Lire aussi Services secrets français – Avec de Gaulle, la méfiance règne

Comment le SR s’organise-t-il au sein de l’armée d’armistice ?

Après avoir ordonné de mettre les archives en lieu sûr, à Brax près de Toulouse, Louis Rivet donne rendez-vous le 23 à ses troupes au séminaire de Bon-Encontre, à la sortie d’Agen. Les officiers et sous-officiers des Services spéciaux militaires, se recueillent devant le monument aux morts du village. Rivet, s’adresse à eux, témoigne Paillole : « Il trace le devoir de chacun : lutter contre l’envahisseur. Nous en faisons le serment ». Par ce serment historique, nos soldats s’engagent à poursuivre dans la clandestinité une lutte implacable contre les services allemands et italiens.

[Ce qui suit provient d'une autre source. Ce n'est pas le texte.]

(** ** The claims *)

(** C1: when a request returns HTTP 403 the collector pauses for the
    cooldown and leaves the saved count alone, but it does not ask for the
    same page again.  With the constants of the source, a first answer of
    403 and empty pages afterwards, the first pass requests page 1, sleeps
    60 seconds, requests page 2, and moves the ceiling to 499999: page 1 of
    the ceiling 500000 is not requested a second time. *)
Theorem rate_limit_moves_to_next_page (csv : Writer) :
  outer_pass default_config limited_api csv (NInt 500000)
             (start default_config) =
  (Some (NInt 499999),
   {| total_saved := 0; last_star_count := JInt 500000; calls := 2 |},
   [ Print (Searching (NInt 500000));
     Get {| max_stars := NInt 500000; per_page := 100; page := 1 |};
     Print RateLimitHit;
     Sleep 60;
     Get {| max_stars := NInt 500000; per_page := 100; page := 2 |} ]).
Proof. vm_compute. reflexivity. Qed.

(** C2: the ceiling never goes up from one pass of the outer loop to the
    next, it goes down by at least 1 on every pass, and so every run ends,
    after at most (initial ceiling) passes. *)
Theorem ceiling_descends_and_run_ends (cfg : Config) (api : Api)
        (csv : Writer) :
  1 <= initial_max_stars cfg ->
  exists ending v evs,
    fetch_repositories cfg api csv = Some (ending, v, evs)
    /\ (exists lower,
          searched evs ++ final_ceiling ending
          = initial_max_stars cfg :: lower)
    /\ descending (searched evs ++ final_ceiling ending)
    /\ steps_down (searched evs ++ final_ceiling ending)
    /\ Z.of_nat (length (searched evs)) <= initial_max_stars cfg.
Proof.
  intros Hpos.
  destruct (fetch_repositories_runs cfg api csv)
    as (ending & v & body & Hloop & Hrun).
  do 3 eexists. split; [exact Hrun|].
  destruct (while_loop_effect _ _ _ _ _ _ _ _ _ Hloop)
    as (_ & _ & _ & _ & Hhead & Hdown & Hlen).
  rewrite run_searched. simpl in Hhead, Hlen.
  repeat split; auto using steps_down_descending.
  unfold enough_fuel in Hlen. lia.
Qed.

Lemma ceiling_descends_and_run_ends_witness :
  exists ending v evs,
    fetch_repositories default_config limited_api always_writes
    = Some (ending, v, evs)
    /\ (exists lower,
          searched evs ++ final_ceiling ending
          = initial_max_stars default_config :: lower)
    /\ descending (searched evs ++ final_ceiling ending)
    /\ steps_down (searched evs ++ final_ceiling ending)
    /\ Z.of_nat (length (searched evs)) <= initial_max_stars default_config.
Proof.
  apply (ceiling_descends_and_run_ends default_config limited_api
                                       always_writes).
  simpl. lia.
Defined.

(** C3: whatever the API answers, the record rows written (the header row
    apart) are never more than the configured target, at any point of the
    run. *)
Theorem rows_never_exceed_target (cfg : Config) (api : Api) (csv : Writer) :
  0 <= TARGET_TOTAL cfg ->
  exists ending v evs,
    fetch_repositories cfg api csv = Some (ending, v, evs)
    /\ forall pre post,
         evs = pre ++ post ->
         Z.of_nat (length (data_rows pre)) <= TARGET_TOTAL cfg.
Proof.
  intros Htarget.
  destruct (fetch_repositories_runs cfg api csv)
    as (ending & v & body & Hloop & Hrun).
  do 3 eexists. split; [exact Hrun|].
  destruct (while_loop_effect _ _ _ _ _ _ _ _ _ Hloop) as (Hsaved & Hquota & _).
  simpl in Hsaved, Hquota.
  intros pre post Hsplit.
  apply (f_equal data_rows) in Hsplit. rewrite run_data_rows in Hsplit.
  assert (length (data_rows pre) <= length (data_rows (pre ++ post)))%nat as Hle.
  { unfold data_rows. rewrite rows_of_app.
    destruct (rows_of pre) as [|hdr rows]; simpl; [lia|].
    rewrite length_app. lia. }
  rewrite <- Hsplit in Hle. lia.
Qed.

Lemma rows_never_exceed_target_witness :
  exists ending v evs,
    fetch_repositories default_config limited_api always_writes
    = Some (ending, v, evs)
    /\ forall pre post,
         evs = pre ++ post ->
         Z.of_nat (length (data_rows pre)) <= TARGET_TOTAL default_config.
Proof.
  apply (rows_never_exceed_target default_config limited_api always_writes).
  simpl. lia.
Defined.





(** C5: a successful answer with no items stops the paging loop at once:
    nothing is written, no later page is requested, and the outer loop
    goes on to move the window (down by 1 when the empty page is the first
    of the pass). *)
Theorem empty_page_stops_paging (cfg : Config) (api : Api) (csv : Writer)
        (c : Num) (pg : Z) (later : list Z) (v : Vars)
        (found : option (list Repo)) :
  api (calls v) (request_for cfg c pg) = Http 200 (Parsed found) ->
  default [] found = [] ->
  for_pages cfg api csv (pg :: later) c v =
    (after_call v, [Get (request_for cfg c pg)])
  /\ (pg = 1 -> 1 <= PAGES_PER_QUERY cfg ->
      outer_pass cfg api csv c v =
        (Some (NInt (num_value c - 1)),
         {| total_saved := total_saved v;
            last_star_count := of_num c;
            calls := S (calls v) |},
         [Print (Searching c); Get (request_for cfg c 1)])).
Proof.
  intros Hapi Hnone. split.
  - simpl. unfold page_body, try_body. rewrite Hapi. simpl.
    rewrite Hnone. reflexivity.
  - intros -> Hpages. unfold outer_pass.
    rewrite (range_cons 1 (PAGES_PER_QUERY cfg + 1)) by lia.
    simpl. unfold page_body, try_body. simpl. rewrite Hapi. simpl.
    rewrite Hnone. simpl. unfold advance_window.
    rewrite of_num_as_num, Z.leb_refl. reflexivity.
Qed.

Lemma empty_page_stops_paging_witness :
  for_pages small_config (one_page_api []) always_writes [1; 2; 3]
            (NInt 500) (start small_config) =
    (after_call (start small_config),
     [Get (request_for small_config (NInt 500) 1)])
  /\ (1 = 1 -> 1 <= PAGES_PER_QUERY small_config ->
      outer_pass small_config (one_page_api []) always_writes (NInt 500)
                 (start small_config) =
        (Some (NInt (num_value (NInt 500) - 1)),
         {| total_saved := total_saved (start small_config);
            last_star_count := of_num (NInt 500);
            calls := S (calls (start small_config)) |},
         [Print (Searching (NInt 500));
          Get (request_for small_config (NInt 500) 1)])).
Proof.
  apply (empty_page_stops_paging small_config (one_page_api []) always_writes
           (NInt 500) 1 [2; 3] (start small_config) (Some [])); reflexivity.
Defined.




(** C7: every record row written has exactly ten fields, in the order of
    the header (name, full name, URL, description, stars, forks, open
    issues, created, updated, license name), and its license field is the
    placeholder N/A whenever the item it comes from has no license. *)
Theorem rows_have_ten_fields (cfg : Config) (api : Api) (csv : Writer) :
  exists ending v evs,
    fetch_repositories cfg api csv = Some (ending, v, evs)
    /\ rows_of evs = map JStr csv_headers :: data_rows evs
    /\ length csv_headers = 10%nat
    /\ Forall (fun row =>
                 length row = 10%nat
                 /\ exists repo, served api repo /\ row_matches repo row)
              (data_rows evs).
Proof.
  destruct (fetch_repositories_runs cfg api csv)
    as (ending & v & body & Hloop & Hrun).
  do 3 eexists. split; [exact Hrun|].
  destruct (while_loop_effect _ _ _ _ _ _ _ _ _ Hloop) as (_ & _ & Hserved & _).
  rewrite run_data_rows. split; [|split; [reflexivity|]].
  - change (rows_of (WriteRow ?h :: ?b :: ?l)) with (h :: rows_of l).
    destruct (closing_quiet ending v) as (Hquiet & _ & _).
    rewrite rows_of_app, Hquiet, app_nil_r. reflexivity.
  - eapply Forall_impl; [exact Hserved|].
    intros row (repo & Hrepo & Hrow). apply make_row_matches in Hrow.
    split; [|eauto].
    destruct Hrow as (lic & -> & _). reflexivity.
Qed.

(** C8: in every record row written, the free-text field (the description)
    is the text of the item's description with every newline character
    replaced by a blank and every other character kept at its place, so it
    holds no newline character. *)
Theorem description_has_no_newline (cfg : Config) (api : Api)
        (csv : Writer) :
  exists ending v evs,
    fetch_repositories cfg api csv = Some (ending, v, evs)
    /\ Forall (fun row =>
                 exists repo text,
                   served api repo
                   /\ make_row repo = Some row
                   /\ row !! 3%nat = Some (JStr text)
                   /\ blanked (py_str (default (JStr EmptyString)
                                               (description repo))) text
                   /\ (forall source,
                         description repo = Some (JStr source) ->
                         blanked source text)
                   /\ newline_free text)
              (data_rows evs).
Proof.
  destruct (fetch_repositories_runs cfg api csv)
    as (ending & v & body & Hloop & Hrun).
  do 3 eexists. split; [exact Hrun|].
  destruct (while_loop_effect _ _ _ _ _ _ _ _ _ Hloop) as (_ & _ & Hserved & _).
  rewrite run_data_rows.
  eapply Forall_impl; [exact Hserved|].
  intros row (repo & Hrepo & Hrow).
  pose proof Hrow as (lic & _ & ->)%make_row_shape.
  exists repo. eexists. split; [exact Hrepo|]. split; [exact Hrow|].
  split; [reflexivity|]. split; [apply replace_newlines_blanked|].
  split; [|apply replace_newlines_free].
  intros source ->. apply replace_newlines_blanked.
Qed.

Lemma last_row_last_star (evs : list Event) (row : list Scalar) (s : Scalar) :
  last (rows_of evs) = Some row -> star_value row = Some s ->
  last (stars_seen evs) = Some s.
Proof.
  intros [rows Hrows]%last_Some Hcell. unfold stars_seen.
  rewrite Hrows, omap_app. simpl. rewrite Hcell. apply last_snoc.
Qed.

(** C9: if the last item written in a pass of the outer loop has no star
    count, its stars count as 0, the ceiling after the pass is 0 (or below
    0 when the ceiling was not positive), and the outer loop ends with that
    pass. *)
Theorem missing_stars_end_the_run (cfg : Config) (api : Api) (csv : Writer)
        (fuel : nat) (c : Num) (v : Vars) (repo : Repo)
        (row : list Scalar) :
  total_saved v < TARGET_TOTAL cfg ->
  stargazers_count repo = None ->
  make_row repo = Some row ->
  last (rows_of (pass_events cfg api csv c v)) = Some row ->
  star_cell row = Some 0
  /\ last_star_count (pass_vars cfg api csv c v) = JInt 0
  /\ exists next,
       next_ceiling cfg api csv c v = Some next
       /\ num_value next <= 0
       /\ (1 <= num_value c -> next = NInt 0)
       /\ while_loop cfg api csv (S fuel) c v =
            Some (Some next, pass_vars cfg api csv c v,
                  pass_events cfg api csv c v ++ [Print ReachedZero]).
Proof.
  intros Hroom Hnone Hrow Hlast.
  assert (star_value row = Some (JInt 0)) as Hcell.
  { rewrite (make_row_star_value _ _ Hrow). unfold stars_of. rewrite Hnone.
    reflexivity. }
  split. { unfold star_cell. unfold star_value in Hcell. rewrite Hcell. reflexivity. }
  simpl. unfold next_ceiling, pass_vars, pass_events in *.
  destruct (outer_pass cfg api csv c v) as [[next v1] evs] eqn:Hpass.
  simpl in *.
  destruct (outer_pass_effect _ _ _ _ _ _ _ _ Hpass)
    as (_ & _ & Htracked & Hnext & _).
  unfold tracked in Htracked.
  rewrite (last_row_last_star _ _ _ Hlast Hcell) in Htracked.
  simpl in Htracked. split; [exact Htracked|].
  rewrite Htracked in Hnext. unfold advance_window in Hnext. simpl in Hnext.
  destruct (Z.ltb_spec (total_saved v) (TARGET_TOTAL cfg)); [|lia].
  destruct (Z.leb_spec (num_value c) 0) as [Hlow|Hhigh]; subst next.
  - eexists. split; [reflexivity|]. simpl. split; [lia|]. split; [lia|].
    destruct (Z.leb_spec (num_value c - 1) 0); [reflexivity|lia].
  - eexists. split; [reflexivity|]. simpl. split; [lia|].
    split; reflexivity.
Qed.

Lemma missing_stars_end_the_run_witness :
  star_cell [ JStr "repo"; JNull; JNull; JStr EmptyString; JInt 0; JNull;
              JNull; JNull; JNull; JStr "N/A" ] = Some 0
  /\ last_star_count
       (pass_vars small_config (one_page_api [Some 120; None]) always_writes
                  (NInt 500) (start small_config)) = JInt 0
  /\ exists next,
       next_ceiling small_config (one_page_api [Some 120; None])
                    always_writes (NInt 500) (start small_config) = Some next
       /\ num_value next <= 0
       /\ (1 <= num_value (NInt 500) -> next = NInt 0)
       /\ while_loop small_config (one_page_api [Some 120; None])
                     always_writes 1 (NInt 500) (start small_config) =
            Some (Some next,
                  pass_vars small_config (one_page_api [Some 120; None])
                            always_writes (NInt 500) (start small_config),
                  pass_events small_config (one_page_api [Some 120; None])
                              always_writes (NInt 500) (start small_config)
                    ++ [Print ReachedZero]).
Proof.
  apply (missing_stars_end_the_run small_config
           (one_page_api [Some 120; None]) always_writes 0 (NInt 500)
           (start small_config) (item "repo" None)).
  - reflexivity.
  - reflexivity.
  - reflexivity.
  - vm_compute. reflexivity.
Defined.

On ne doit surtout pas oublier qu’en 1940, ils peuvent s’enorgueillir d’un bilan qui contribuera, plus tard, à la victoire contre le nazisme.

Lire aussi Services secrets français – Colonel Rémy, le maillon fort du Général

À quels événements faites-vous ainsi allusion ?

Parmi leurs plus grands faits d’armes, figure le recrutement en 1931 d’Hans Stilo Schmidt, frère d’un général de la Wehrmacht responsable des transmissions. Schmidt fournit, entre autres, les plans de la machine de chiffrement Enigma, au capitaine Gustave Bertrand, excellent cryptologue. Grâce à cela, les services français suivent au jour le jour les communications cryptées allemandes. Mais les machines évoluent et se modernisent. Pour conserver leur avance, le SR français demande au ministère le recrutement de quelques mathématiciens, ce qui leur sera refusé. Le SR se tourne alors vers ses homologues polonais, qui fourniront début 1940 quatre cryptologues de haut niveau. Spécialistes français et polonais s’installent à Uzès et travaillent d’arrache-pied, sans les Britanniques, pas alors convaincus par Enigma… En 1940, nos experts français et polonais embarquent pour l’Angleterre et rejoignent l’équipe de Bletchley Park avec deux machines Enigma. Une alliance tripartite, unique dans les annales des Services, est établie. Elle permet de reconstituer une machine et de procéder au déchiffrement des messages qui se révéleront si précieux lors de la bataille d’Angleterre.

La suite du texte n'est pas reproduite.